In-channel transient storage and associated nutrient retention: evidence from experimental manipulations

350 210 Stroud Water Research Center

Ensign, S.H., and M.W. Doyle. 2005. Limnology and Oceanography, 50(6):1740–1751.

doi: 10.4319/lo.2005.50.6.1740


We examined the effect of in‐channel flow obstructions such as vegetation and coarse woody debris (CWD) on transient storage and nutrient uptake by using experimental channel manipulations. Transient storage and nutrient uptake were measured under existing conditions in a vegetated agricultural stream and a shaded blackwater stream, and measurements were repeated after removal of vegetation and CWD. Removal of vegetation and CWD decreased transient storage area (As) by 61% and 43% in the agricultural and blackwater streams, respectively, and decreased the portion of median travel time owing to transient storage (Fmed) by 45% and 56%, respectively.
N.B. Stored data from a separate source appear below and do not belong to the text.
(** Witness: a brand promotion saved without a brand. *)
Lemma apply_discounts_unfiltered_witness :
  let promo := mkPromotion 10 promo_brand None None 15 None None None [] [] false in
  let p := mkCatalogProduct 4 2 100 5 0 None None None None in
  let cat := mkCatalog (<[1 := p]> ∅) ∅ in
  ((promo_type promo = promo_brand /\ promo_brand_id promo = None) \/
   (promo_type promo = promo_category /\ promo_category_id promo = None) \/
   promo_type promo = promo_all) /\
  perfumes (fst (apply_discounts promo 3 cat)) !! 1 = Some (apply_to promo 3 p).
Proof.
  intros promo p cat.
  assert (H : (promo_type promo = promo_brand /\ promo_brand_id promo = None) \/
              (promo_type promo = promo_category /\ promo_category_id promo = None) \/
              promo_type promo = promo_all) by (left; split; reflexivity).
  split; [exact H|].
  exact (proj1 (apply_discounts_unfiltered promo 3 cat H 1 p) eq_refl).
Defined.

(** Promotions never touch prices, stock, brands or categories: after
    [apply_discounts] or [clear_discounts], every perfume and pigment row
    keeps these columns. *)
Theorem promotion_keeps_price_stock (promo : Promotion) (now : Z) (cat : Catalog) (k : Z) :
  let keep := fun p => (brand p, category p, cp_price p, cp_stock_quantity p) in
  option_map keep (perfumes (fst (apply_discounts promo now cat)) !! k) =
    option_map keep (perfumes cat !! k) /\
  option_map keep (pigments (fst (apply_discounts promo now cat)) !! k) =
    option_map keep (pigments cat !! k) /\
  option_map keep (perfumes (fst (clear_discounts promo cat)) !! k) =
    option_map keep (perfumes cat !! k) /\
  option_map keep (pigments (fst (clear_discounts promo cat)) !! k) =
    option_map keep (pigments cat !! k).
Proof.
  intros keep. simpl. rewrite !apply_table_lookup, !clear_table_lookup.
  repeat split; [destruct (perfumes cat !! k) as [p|]|destruct (pigments cat !! k) as [p|]
                |destruct (perfumes cat !! k) as [p|]|destruct (pigments cat !! k) as [p|]];
    simpl; try reflexivity;
    first [destruct (in_queryset _ _ k p) | destruct (source_is promo p)]; reflexivity.
Qed.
Flow baffles were then added to create in‐channel transient storage in both streams. Baffles increased As 227% and 119% for the agricultural and blackwater streams, respectively, and increased Fmed 309% and 132%, respectively. Ammonium and PO4 uptake for the blackwater stream, determined by using nutrient addition experiments and expressed as the mass transfer coefficient (Vf), decreased after CWD removal by 88% and 38%, respectively. Ammonium Vf in the blackwater stream increased 143‐fold after baffles were installed, and PO4 Vf increased from — 1.7 to 53 mm min−1. Nutrient uptake rates were not calculated for the agricultural stream because sediment disturbance inadvertently altered the sediment‐water column nutrient equilibrium. Results from both streams demonstrate that in‐channel transient storage, rather than hyporheic storage, can be a substantial portion of overall transient storage in streams. In‐channel transient storage influenced nutrient uptake in a blackwater stream, although these results could not be corroborated with data from the agricultural stream.